Table of Contents
State Attorney General’s Officers, the FBI, and other law enforcement agencies have dedicated teams that solely investigate financial practices of doctors’ offices and health care providers, including looking for Stark Law and Anti-Kickback Violations. Once such an investigation commences it is important to be proactive and establish a lack of culpability or at least attempt to mitigate criminal and civil exposure. It is also important to start making a case to Assistant United States Attorneys and investigating agencies on the front end of an investigation.
The legislation is named after its sponsor, Pete Stark, and it prohibits physician self-referral. “Physician self-referral is the practice of a physician referring a patient to a medical facility in which he has a financial interest, be it ownership, or a structured compensation arrangement.”
The practice is proscribed under 42 USC 1395nn. This statute calls for a potential civil fine of up to $15,000 for each instance of self-dealing.
The number of professionals, combined with the number of venues for treatment (hospitals, offices, or clinics) creates a myriad of commercial opportunities. For example, one particular doctor may have the right to perform services at multiple hospitals. In addition to providing treatment, that doctor may order treatment at a particular facility to be performed by a third party. This is where the Stark Law comes into play. Put simply, this law is meant to address inherent conflicts of interest.
Also presenting challenges for politicians and taxpayers is the fact that oftentimes doctors themselves have ownership interests in various clinics or hospitals.
It is also important to recognize that this law not only prohibits self-dealing in terms of medical treatment but also includes referrals for ‘designated health services’ which include
(A) Clinical laboratory services.
(B) Physical therapy services.
(C) Occupational therapy services.
(D) Radiology services, including magnetic resonance imaging, computerized axial tomography scans, and ultrasound services.
(E) Radiation therapy services and supplies.
(F) Durable medical equipment and supplies.
(G) Parenteral and enteral nutrients, equipment, and supplies.
(H) Prosthetics, orthotics, and prosthetic devices and supplies.
(I) Home health services.
(J) Outpatient prescription drugs.
(K) Inpatient and outpatient hospital services.
(L) Outpatient speech-language pathology services.
A simple example of self-referral includes a doctor calling for a patient to get a blood draw at a particular hospital where that doctor may have an ownership interest. While the doctor may not be directly paid for that bloodwork, he or she indirectly receives a benefit related to the revenue of the hospital he or she partially owns. This is the conflict of interest that proponents of this law claim drives up the costs of healthcare and stifles competition.
Stark Law penalties are serious and can have a massive financial impact upon medical practitioners. First, the civil fines are substantial. Second, Medicaid and Medicare may take administrative steps to revoke access to their billing systems which could cripple the provider’s business altogether.
Self-dealing is not identical to criminal activities that are the subject of federal prosecutions. For example, the recent Toussaint case involving 21 persons accused of fraud under a conspiracy indictment in Dallas, is a case involving allegations of improper financial practices by healthcare providers. Unlike Stark Law cases. This matter involves improper direct compensation and is not merely civil in nature. These cases involve alleged violations of anti-kickback statutes and bribery.

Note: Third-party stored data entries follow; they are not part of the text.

(* ===== verification/Loader.v ===== *)
(** * Loader: [load_data] (app.py lines 51-71)

    [load_data] reads four CSV files and renames the abbreviated year
    columns of the three measure tables with the dict [rename_cols]
    (lines 58-65); the per-product table is returned as read.  CSV
    parsing is input, not modelled: the four frames as read by
    [pd.read_csv] are the argument [raw_data].  [st.cache_data] memoises
    the call and hands every rerun a copy of the result, which the model
    reflects by [load_data] being a function of its input.  C11 states
    what the renaming does to each measure table, with the labels of the
    dict written out. *)

From Stdlib Require Import String List Bool QArith.
From S2P Require Import Prelude PyFloat Frame.
Import ListNotations.
Local Open Scope string_scope.

Module Loader.
Import Frame.

(** The dict [rename_cols] of line 58, in insertion order. *)
Definition rename_cols : list (string * string) :=
  [("Test 25", "Test 2025"); ("Control 25", "Control 2025");
   ("Test 24", "Test 2024"); ("Control 24", "Control 2024")].

(** The four files as read: aggregated_revenue.csv, aggregated_margin.csv,
    aggregated_quantity.csv and the per-product results file. *)
Record raw_data : Type := mkRaw {
  raw_revenue : frame;
  raw_margin : frame;
  raw_quantity : frame;
  raw_product : frame
}.

Record loaded : Type := mkLoaded {
  revenue_df : frame;
  margin_df : frame;
  quantity_df : frame;
  product_df : frame
}.

(** [load_data()] *)
Definition load_data (raw : raw_data) : loaded :=
  mkLoaded (rename rename_cols (raw_revenue raw))
           (rename rename_cols (raw_margin raw))
           (rename rename_cols (raw_quantity raw))
           (raw_product raw).

(** ** Lookups in a renamed measure table *)

(** Case on every string comparison with [x] in the goal. *)
Ltac label_cases x :=
  repeat match goal with
  | |- context [String.eqb ?a x] => destruct (String.eqb_spec a x); subst
  | |- context [String.eqb x ?a] => destruct (String.eqb_spec x a); subst
  end.

(** The labels [rename_cols] sends to a canonical label are the
    abbreviated one and the canonical one itself. *)
Lemma rename_cols_preimage (abbr canon : string) :
  In (abbr, canon) rename_cols ->
  forall x, String.eqb (rename_label rename_cols x) canon
            = String.eqb x abbr || String.eqb x canon.
Proof.
  intros Hin x.
  simpl in Hin; repeat destruct Hin as [Hin|Hin]; try contradiction;
    injection Hin as <- <-;
    unfold rename_label, rename_cols; cbn [dict_get]; label_cases x;
    try reflexivity; congruence.
Qed.

Lemma rename_cols_fixed (l : string) :
  ~ In l (map fst rename_cols) -> ~ In l (map snd rename_cols) ->
  forall x, String.eqb (rename_label rename_cols x) l = String.eqb x l.
Proof.
  intros N1 N2 x; simpl in N1, N2.
  unfold rename_label, rename_cols; cbn [dict_get]; label_cases x;
    label_cases l; try reflexivity; tauto.
Qed.

Lemma filter_matches_or (df : frame) (abbr canon : string) :
  label_count df canon = O ->
  filter (fun p => String.eqb (fst p) abbr || String.eqb (fst p) canon) (columns df)
  = filter (matches abbr) (columns df).
Proof.
  unfold label_count, matches; induction (columns df) as [|p cols IH]; simpl; auto.
  destruct (String.eqb (fst p) canon); simpl; [discriminate|].
  rewrite orb_false_r; destruct (String.eqb (fst p) abbr); simpl; intros H; auto.
  f_equal; auto.
Qed.

(** After the renaming, reading a canonical column (for instance
    "Test 2025") finds exactly the column the file had under the
    abbreviated label of the dict, provided the file has no column under
    the canonical label already. *)
Theorem rename_cols_lookup (df : frame) (abbr canon : string) (c : column) :
  In (abbr, canon) rename_cols -> label_count df canon = O ->
  getitem (rename rename_cols df) canon = Ok c <-> getitem df abbr = Ok c.
Proof.
  intros Hin H0.
  rewrite (getitem_rename _ _ _ _ (rename_cols_preimage abbr canon Hin)).
  rewrite (filter_matches_or df abbr canon H0); unfold getitem.
  destruct (filter (matches abbr) (columns df)) as [|[l0 c0] [|q r]];
    split; congruence.
Qed.

(** Every other label, for instance "%Change Test" and "%Change Control",
    reads the same column before and after renaming. *)
Theorem rename_cols_other (df : frame) (l : string) :
  ~ In l (map fst rename_cols) -> ~ In l (map snd rename_cols) ->
  getitem (rename rename_cols df) l = getitem df l.
Proof.
  intros N1 N2.
  rewrite (getitem_rename _ _ _ _ (rename_cols_fixed l N1 N2)); reflexivity.
Qed.

(** The table [load_data] returns for each measure file. *)
Lemma load_data_table (raw : raw_data) (file : raw_data -> frame) (table : loaded -> frame) :
  (file, table) = (raw_revenue, revenue_df) \/ (file, table) = (raw_margin, margin_df) \/
  (file, table) = (raw_quantity, quantity_df) ->
  table (load_data raw) = rename rename_cols (file raw).
Proof. intros [E|[E|E]]; injection E as -> ->; reflexivity. Qed.

(** C11. [load_data] renames the year columns of each of the three measure
    tables (lines 58-65): when the file has none of the canonical labels,
    the loaded table reads under "Test 2025", "Control 2025", "Test 2024"
    and "Control 2024" the columns the file has under "Test 25",
    "Control 25", "Test 24" and "Control 24", every other label reads
    what it reads in the file, and the per-product table is the file as
    read. *)
Theorem load_data_year_columns (raw : raw_data) (file : raw_data -> frame)
    (table : loaded -> frame) :
  (file, table) = (raw_revenue, revenue_df) \/ (file, table) = (raw_margin, margin_df) \/
  (file, table) = (raw_quantity, quantity_df) ->
  Forall (fun canon => label_count (file raw) canon = O)
    ["Test 2025"; "Control 2025"; "Test 2024"; "Control 2024"] ->
  (forall c, getitem (table (load_data raw)) "Test 2025" = Ok c <->
             getitem (file raw) "Test 25" = Ok c) /\
  (forall c, getitem (table (load_data raw)) "Control 2025" = Ok c <->
             getitem (file raw) "Control 25" = Ok c) /\
  (forall c, getitem (table (load_data raw)) "Test 2024" = Ok c <->
             getitem (file raw) "Test 24" = Ok c) /\
  (forall c, getitem (table (load_data raw)) "Control 2024" = Ok c <->
             getitem (file raw) "Control 24" = Ok c) /\
  (forall l, ~ In l ["Test 25"; "Control 25"; "Test 24"; "Control 24";
                    "Test 2025"; "Control 2025"; "Test 2024"; "Control 2024"] ->
             getitem (table (load_data raw)) l = getitem (file raw) l) /\
  product_df (load_data raw) = raw_product raw.
Proof.
  intros Hft Hc; rewrite (load_data_table raw file table Hft).
  inversion_clear Hc as [|? ? C1 Hc1]; inversion_clear Hc1 as [|? ? C2 Hc2];
    inversion_clear Hc2 as [|? ? C3 Hc3]; inversion_clear Hc3 as [|? ? C4 _].
  split; [intros c; apply rename_cols_lookup; [simpl; tauto | exact C1]|].
  split; [intros c; apply rename_cols_lookup; [simpl; tauto | exact C2]|].
  split; [intros c; apply rename_cols_lookup; [simpl; tauto | exact C3]|].
  split; [intros c; apply rename_cols_lookup; [simpl; tauto | exact C4]|].
  split; [intros l Hl; apply rename_cols_other; simpl in *; tauto | reflexivity].
Qed.

(** ** The theorems at a concrete file *)

Definition sample_file : frame :=
  mkFrame [("Test 25", FloatCol [PyFloat.Fin 1%Q]); ("Test 24", FloatCol [PyFloat.Fin 2%Q]);
           ("%Change Test", FloatCol [PyFloat.Fin 3%Q])].

Definition sample_files : raw_data := mkRaw sample_file sample_file sample_file sample_file.

Lemma load_data_year_columns_witness :
  Forall (fun canon => label_count sample_file canon = O)
    ["Test 2025"; "Control 2025"; "Test 2024"; "Control 2024"] /\
  getitem (revenue_df (load_data sample_files)) "Test 2025" = Ok (FloatCol [PyFloat.Fin 1%Q]).
Proof.
  split; [repeat constructor|].
  apply (proj1 (load_data_year_columns sample_files raw_revenue revenue_df
                  (or_introl eq_refl) (ltac:(repeat constructor)))); reflexivity.
Defined.

End Loader.
(* ===== verification/Style.v ===== *)
(** * Style: the page configuration and the stylesheet (lines 6-47)

    Before anything else the script configures the page
    ([st.set_page_config], line 6) and injects a stylesheet with
    [st.markdown(..., unsafe_allow_html=True)] (lines 8-47).  The model
    keeps the configuration as a record and the stylesheet as the
    browser parses it: a list of rules, each a list of selectors (the
    type and class selectors and the descendant and child combinators
    the sheet uses) and a list of declarations with their [!important]
    flag ([app_css]).  A node of the page is its element and its
    ancestors.  [cascade] is the CSS cascade within one origin: the
    declarations of the rules that match compete by importance, then by
    specificity (of the matching selector of highest specificity), then
    by order of appearance; [computed] adds the inheritance of [color].
    Streamlit's own stylesheet is a second sheet of the same origin,
    arbitrary but without [!important] declarations, which may come
    before or after the app's.

    The theorems show that a declaration the sheet marks [!important]
    wins whatever such a sheet says and wherever it is placed
    ([forced_decl_wins]), that every div of the sidebar is white
    (C31), and that the colour the sheet sets on a container is lost on
    a descendant that Streamlit's sheet colours
    ([theme_overrides_inherited_color]). *)

From Stdlib Require Import String List Bool Arith.
From S2P Require Import Prelude.
Import ListNotations.
Local Open Scope string_scope.

Module Style.

(** [st.set_page_config(layout="wide", page_title=...)] (line 6). *)
Record page_config : Type := mkConfig {
  layout : string;
  page_title : string
}.

Definition app_page_config : page_config :=
  mkConfig "wide" "Price Sensitivity Dashboard".

(** ** Stylesheets *)

Inductive selector : Type :=
| Tag (name : string)                 (* body, div, button *)
| Class (name : string)               (* .stApp *)
| Descendant (anc sel : selector)     (* A B *)
| Child (parent sel : selector).      (* A>B *)

Record declaration : Type := mkDecl {
  property : string;
  value : string;
  important : bool
}.

Record rule : Type := mkRule {
  selectors : list selector;
  declarations : list declaration
}.

(** The stylesheet of lines 10-44, rule by rule. *)
Definition app_css : list rule := [
  (* body, .stApp *)
  mkRule [Tag "body"; Class "stApp"]
    [mkDecl "background-color" "#12123B" false; mkDecl "color" "#E8F0FF" true];
  (* .stSidebar *)
  mkRule [Class "stSidebar"] [mkDecl "background-color" "#3C37FF" true];
  (* .stSidebar div *)
  mkRule [Descendant (Class "stSidebar") (Tag "div")] [mkDecl "color" "white" true];
  (* .stMarkdown, .stText, .stSubheader, .stMetric, .stTitle, .stHeader, .stTable *)
  mkRule [Class "stMarkdown"; Class "stText"; Class "stSubheader"; Class "stMetric";
          Class "stTitle"; Class "stHeader"; Class "stTable"]
    [mkDecl "color" "#E8F0FF" true];
  (* .stButton>button *)
  mkRule [Child (Class "stButton") (Tag "button")]
    [mkDecl "background-color" "#3C37FF" true; mkDecl "color" "white" true;
     mkDecl "border-radius" "8px" false; mkDecl "border" "none" false];
  (* .stMetric *)
  mkRule [Class "stMetric"] [mkDecl "color" "#E8F0FF" true]
].

(** Sheets without [!important] declarations, as Streamlit's theme. *)
Definition no_important (sheet : list rule) : bool :=
  forallb (fun r => forallb (fun d => negb (important d)) (declarations r)) sheet.

(** ** Selector matching *)

Record element : Type := mkElem {
  tag : string;
  classes : list string
}.

(** A node of the page: its element, then its ancestors, nearest first. *)
Definition node : Type := list element.

Definition has_class (c : string) (e : element) : bool :=
  existsb (String.eqb c) (classes e).

Fixpoint matches (s : selector) (n : node) : bool :=
  match s, n with
  | _, [] => false
  | Tag t, e :: _ => String.eqb (tag e) t
  | Class c, e :: _ => has_class c e
  | Descendant a s', _ :: ps =>
      matches s' n &&
      (fix some_ancestor (ps : node) : bool :=
         match ps with
         | [] => false
         | _ :: ps' => matches a ps || some_ancestor ps'
         end) ps
  | Child a s', _ :: ps => matches s' n && matches a ps
  end.

(** Specificity as (class selectors, type selectors): the sheet has no
    id selectors. *)
Fixpoint specificity (s : selector) : nat * nat :=
  match s with
  | Tag _ => (0, 1)
  | Class _ => (1, 0)
  | Descendant a b | Child a b =>
      (fst (specificity a) + fst (specificity b), snd (specificity a) + snd (specificity b))
  end.

(** ** The cascade *)

(** The precedence of a declaration: importance, then specificity. *)
Definition key : Type := bool * (nat * nat).

Definition key_le (k1 k2 : key) : bool :=
  let '(i1, (c1, t1)) := k1 in
  let '(i2, (c2, t2)) := k2 in
  if Bool.eqb i1 i2 then Nat.ltb c1 c2 || (Nat.eqb c1 c2 && Nat.leb t1 t2) else i2.

(** The specificity a rule has for a node: that of its matching selector
    of highest specificity, [None] when none matches. *)
Definition rule_specificity (r : rule) (n : node) : option (nat * nat) :=
  fold_left
    (fun acc s =>
       if matches s n then
         match acc with
         | Some k => if key_le (false, specificity s) (false, k) then Some k
                     else Some (specificity s)
         | None => Some (specificity s)
         end
       else acc)
    (selectors r) None.

Record candidate : Type := mkCand {
  c_key : key;
  c_value : string
}.

Definition rule_candidates (p : string) (n : node) (r : rule) : list candidate :=
  match rule_specificity r n with
  | None => []
  | Some k =>
      map (fun d => mkCand (important d, k) (value d))
        (filter (fun d => String.eqb (property d) p) (declarations r))
  end.

(** The declarations of property [p] that apply to [n], in order of
    appearance. *)
Definition candidates (sheet : list rule) (n : node) (p : string) : list candidate :=
  flat_map (rule_candidates p n) sheet.

(** A later declaration wins over an earlier one of equal precedence. *)
Definition pick (best : option candidate) (c : candidate) : option candidate :=
  match best with
  | Some b => if key_le (c_key b) (c_key c) then Some c else Some b
  | None => Some c
  end.

Definition select (cs : list candidate) : option candidate :=
  fold_left pick cs None.

Definition cascade (sheet : list rule) (n : node) (p : string) : option string :=
  option_map c_value (select (candidates sheet n p)).

Definition inherited (p : string) : bool := String.eqb p "color".

(** The value of [p] on [n]: the cascade, else the parent's value for an
    inherited property. *)
Fixpoint computed (sheet : list rule) (n : node) (p : string) : option string :=
  match cascade sheet n p with
  | Some v => Some v
  | None =>
      match n with
      | _ :: ps => if inherited p then computed sheet ps p else None
      | [] => None
      end
  end.

(** ** The cascade's lemmas *)

Definition imp (c : candidate) : bool := fst (c_key c).

(** A state of the selection that holds no [!important] declaration. *)
Definition weak (b : option candidate) : bool :=
  match b with Some c => negb (imp c) | None => true end.

Lemma key_le_important (k1 k2 : key) :
  fst k1 = false -> fst k2 = true -> key_le k1 k2 = true.
Proof. destruct k1 as [i1 [c1 t1]], k2 as [i2 [c2 t2]]; simpl; intros -> ->; reflexivity. Qed.

Lemma key_le_weak (k1 k2 : key) :
  fst k1 = true -> fst k2 = false -> key_le k1 k2 = false.
Proof. destruct k1 as [i1 [c1 t1]], k2 as [i2 [c2 t2]]; simpl; intros -> ->; reflexivity. Qed.

Lemma pick_cases (b : option candidate) (c : candidate) :
  pick b c = Some c \/ pick b c = b.
Proof. destruct b as [b|]; simpl; [destruct (key_le _ _)|]; auto. Qed.

(** An [!important] declaration wins over any weak state. *)
Lemma pick_important (b : option candidate) (c : candidate) :
  weak b = true -> imp c = true -> pick b c = Some c.
Proof.
  destruct b as [b|]; simpl; [|reflexivity]; intros Hb Hc.
  rewrite key_le_important; [reflexivity | apply negb_true_iff, Hb | exact Hc].
Qed.
(** * Collaborative Canvas: the replicated operation log and its reconciliation

    A shallow embedding of the server-side drawing state
    ([createDrawingState]: [appendOp], [patchPoints], [globalUndo],
    [globalRedo], [clear]), of the room-load path of the server, and of the
    client-side handlers of the canvas controller that merge network events
    into the local stroke list; further of the table of rooms
    ([createRooms]), of the handlers of a connection and the events they
    emit, of the persistence routes ([roomFile], save, load), of the socket
    module of the client ([randomColorFromId], [joinRoom]), and of
    [moveStroke], [endStroke], [onShapeAppended] and [smoothPoints] of the
    canvas controller.

    Conventions.
    - JavaScript numbers that are timestamps ([Date.now()], [timestamp],
      [serverTimestamp]) are integers of milliseconds and are modelled in [Z].
    - An optional property ([timestamp?], [serverTimestamp?], [isDeleted?])
      is an [option]; [None] stands for [undefined].
    - [localeCompare] compares by the collation of the locale, which is a
      parameter ([Collation]); the properties hold for every collation.
    - Point coordinates and canvas sizes are floating-point numbers.  The
      log and the handlers only store, copy and compare them, so there
      they are kept as integers; the arithmetic that rendering performs on
      them is a parameter ([Geometry]).  [smoothPoints] is modelled on the
      floating-point numbers themselves.
    - An array is a [list]; [push] appends at the end, [pop] removes the
      last element.
    - Rendering ([redrawAll], [drawStroke]) is modelled by what it writes
      to the state of the controller: the points of a locally committed
      stroke, its stored coordinates and the stored box of the canvas.
      What it draws is not modelled.  The box of the canvas
      ([canvas.getBoundingClientRect()]) is an input of every function
      that renders.  The render loop calls the same two functions between
      events; the properties of the client are stated for the handlers.
    - A message or a file carries plain data, so what is received or read
      back is what was sent or written. *)

From Stdlib Require Import ZArith Lia Ascii String Floats.
From stdpp Require Import base tactics option relations list sorting.
From stdpp Require Import strings pretty gmap.

Local Open Scope Z_scope.

(** ** Data model *)

Record Point := mkPoint { x : Z; y : Z; t : Z }.

Inductive Mode := draw | erase.

Inductive OpType := stroke | shape.

(** [StrokeOp] and the shape records of the client share their header; the
    server treats every operation as an untyped object and only reads or
    writes the fields below.  [payload] stands for the shape-specific
    properties, which no function here inspects; a shape has no points
    unless a patch gives it some. *)
Record Op := mkOp {
  id : string;
  userId : string;
  type : OpType;
  mode : Mode;
  color : string;
  width : Z;
  points : list Point;
  payload : string;
  timestamp : option Z;
  serverTimestamp : option Z;
  isDeleted : option bool;
}.

#[global] Instance Point_eq_dec : EqDecision Point.
Proof. solve_decision. Defined.
#[global] Instance Mode_eq_dec : EqDecision Mode.
Proof. solve_decision. Defined.
#[global] Instance OpType_eq_dec : EqDecision OpType.
Proof. solve_decision. Defined.
#[global] Instance Op_eq_dec : EqDecision Op.
Proof. solve_decision. Defined.

Definition set_points (ps : list Point) (o : Op) : Op :=
  mkOp (id o) (userId o) (type o) (mode o) (color o) (width o) ps (payload o)
       (timestamp o) (serverTimestamp o) (isDeleted o).

Definition set_isDeleted (b : bool) (o : Op) : Op :=
  mkOp (id o) (userId o) (type o) (mode o) (color o) (width o) (points o)
       (payload o) (timestamp o) (serverTimestamp o) (Some b).

(** ** JavaScript helpers *)

(** Truthiness of an optional boolean property: [undefined] is falsy. *)
Definition truthy (b : option bool) : bool :=
  match b with Some true => true | _ => false end.

(** [v || d] for an optional number: [undefined] and [0] are falsy. *)
Definition num_or (v : option Z) (d : Z) : Z :=
  match v with
  | Some n => if decide (n = 0) then d else n
  | None => d
  end.

(** [a - b] as seen by [Array.prototype.sort]: a subtraction with an
    [undefined] operand is [NaN], which [sort] treats as [+0]. *)
Definition num_sub (a b : option Z) : Z :=
  match a, b with
  | Some m, Some n => m - n
  | _, _ => 0
  end.

(** [a.localeCompare(b)] compares two strings by the collation of the
    locale of the program that runs it, which the code does not fix.  A
    collation is a consistent comparator: it compares the collation keys
    of the two strings, and distinct strings may have the same key.  The
    key function [sort_key] is a parameter of the model; keys are strings
    compared by code units.  Only the sign of the result is used. *)
Class Collation := { sort_key : string → string }.

Definition localeCompare `{!Collation} (a b : string) : Z :=
  match String.compare (sort_key a) (sort_key b) with
  | Lt => -1
  | Eq => 0
  | Gt => 1
  end.

(** The collation whose keys are the strings themselves.  The example
    data below is ordered by it; its user ids are made of lower-case
    letters. *)
Definition code_units : Collation := {| sort_key := λ s, s |}.
Lemma contract_at_price : forall t (v : R) (S K T r sigma : scalar) kind,
  val K <> 0 -> lower kind = "call"%string \/ lower kind = "put"%string ->
  BlackScholes.price (contract_at t (float64 v) S K T r sigma kind)
  = Ok (contract_value t v S K T r sigma kind).
Proof.
  intros t v S K T r sigma kind HK Hk.
  destruct t; simpl; apply bs_price_valid; assumption.
Qed.

(** The loop of [sensitivity_analysis] with the dictionary look-ups done. *)
Lemma sensitivity_analysis_unfold :
  forall t (S K T r sigma : scalar) kind (range : R),
  OptionsAnalyzer.sensitivity_analysis S K T r sigma kind (target_name t) range
  = (let base := target_base t S T r sigma in
     let values :=
       Np.linspace (sweep_start t base range) (base * (1 + range)) 50 in
     prices <-
       for_each values
         (fun prices value =>
            pr <- BlackScholes.price
                    (contract_at t (float64 value) S K T r sigma kind) ;;
            Ok (prices ++ [pr])) [] ;;
     Ok {| OptionsAnalyzer.s_parameter := target_name t;
           OptionsAnalyzer.s_values := values;
           OptionsAnalyzer.s_prices := prices |}).
Proof. intros t S K T r sigma kind range. destruct t; reflexivity. Qed.
(** Disjoint bit fields: [a | (b << n)] is an addition. *)
Lemma lor_shiftl_add a b n :
  0 <= n -> is_u n a -> Z.lor a (Z.shiftl b n) = a + 2 ^ n * b.
Proof.
  intros Hn Ha. rewrite (Z.mul_comm (2 ^ n)), <- Z.shiftl_mul_pow2 by done.
  rewrite <- Z.add_lor_land. replace (Z.land _ _) with 0; [lia|].
  symmetry. apply Z.bits_inj'. intros i Hi. rewrite Z.land_spec, Z.bits_0.
  destruct (Z.lt_ge_cases i n).
  - rewrite Z.shiftl_spec_low by done. apply andb_false_r.
  - replace a with (a mod 2 ^ n) by (apply Z.mod_small; done).
    by rewrite Z.mod_pow2_bits_high by lia.
Qed.

Lemma land_255 z : Z.land z 255 = z mod 256.
Proof. apply (Z.land_ones z 8). lia. Qed.

(** ** Little-endian object representation

    [std::memcpy] of an integer member copies its object representation; the
    framework targets Linux/io_uring hosts, which are little-endian. *)

Fixpoint le_bytes (n : nat) (z : Z) : list Z :=
  match n with
  | O => []
  | S n => z mod 256 :: le_bytes n (z / 256)
  end.

Fixpoint le_val (bs : list Z) : Z :=
  match bs with
  | [] => 0
  | b :: bs => b + 256 * le_val bs
  end.

Lemma length_le_bytes n z : length (le_bytes n z) = n.
Proof. revert z. induction n; simpl; auto. Qed.

Lemma le_bytes_ok n z : bytes_ok (le_bytes n z).
Proof.
  revert z. induction n; simpl; constructor; auto.
  split; apply Z.mod_pos_bound; lia.
Qed.

Lemma le_val_bytes n z : le_val (le_bytes n z) = z mod 256 ^ Z.of_nat n.
Proof.
  revert z. induction n as [|n IH]; intros z; [simpl; now rewrite Z.mod_1_r|].
  cbn [le_bytes le_val]. rewrite IH, Nat2Z.inj_succ, Z.pow_succ_r by lia.
  rewrite Z.rem_mul_r by lia. lia.
Qed.

Lemma le_val_bytes_small n w z :
  is_u w z -> w = 8 * Z.of_nat n -> le_val (le_bytes n z) = z.
Proof.
  intros Hz ->. rewrite le_val_bytes. apply Z.mod_small.
  unfold is_u in Hz. now rewrite Z.pow_mul_r in Hz by lia.
Qed.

Though similar, bribes and kickbacks are criminal violations under 42 U.S.C.A. § 1320a-7b. These statutes do not specifically address self-dealing but rather prohibit the practice of paying fees to persons for requesting medical services. For example, if a healthy person seeks home health services under the Medicaid program and is paid $50 each time a nurse visits his or her home by a company that bills Medicaid several hundred dollars to the U.S. Government for each visit, is helping to violate this law. Any knowing participant of the home health company, as well as any physician who knowingly represents to the Government that such services are necessary (knowing that they aren’t) would also be in violation of the statute and exposed to a potential 5 year term of imprisonment.
For physicians, nurses, and other professionals, including office staff, facing either of these types of investigations, it is important to treat them as seriously as any other federal offense. Speaking with investigators can result in the disclosure of information that may be interpreted in ways that could be used against the individual at a later time. It is also important to ensure that documents and records within a particular health provider’s office are thoroughly reviewed to ensure the Government’s investigators correctly understand them. It is also important for defense professionals to begin compiling evidence showing a lack of intent to self-deal or absence of any illegal remuneration being sent or received by the target of the investigation. Further, it is necessary for such practitioners to take steps to challenge the methodology used by investigators to establish any improper financial relationship or transaction.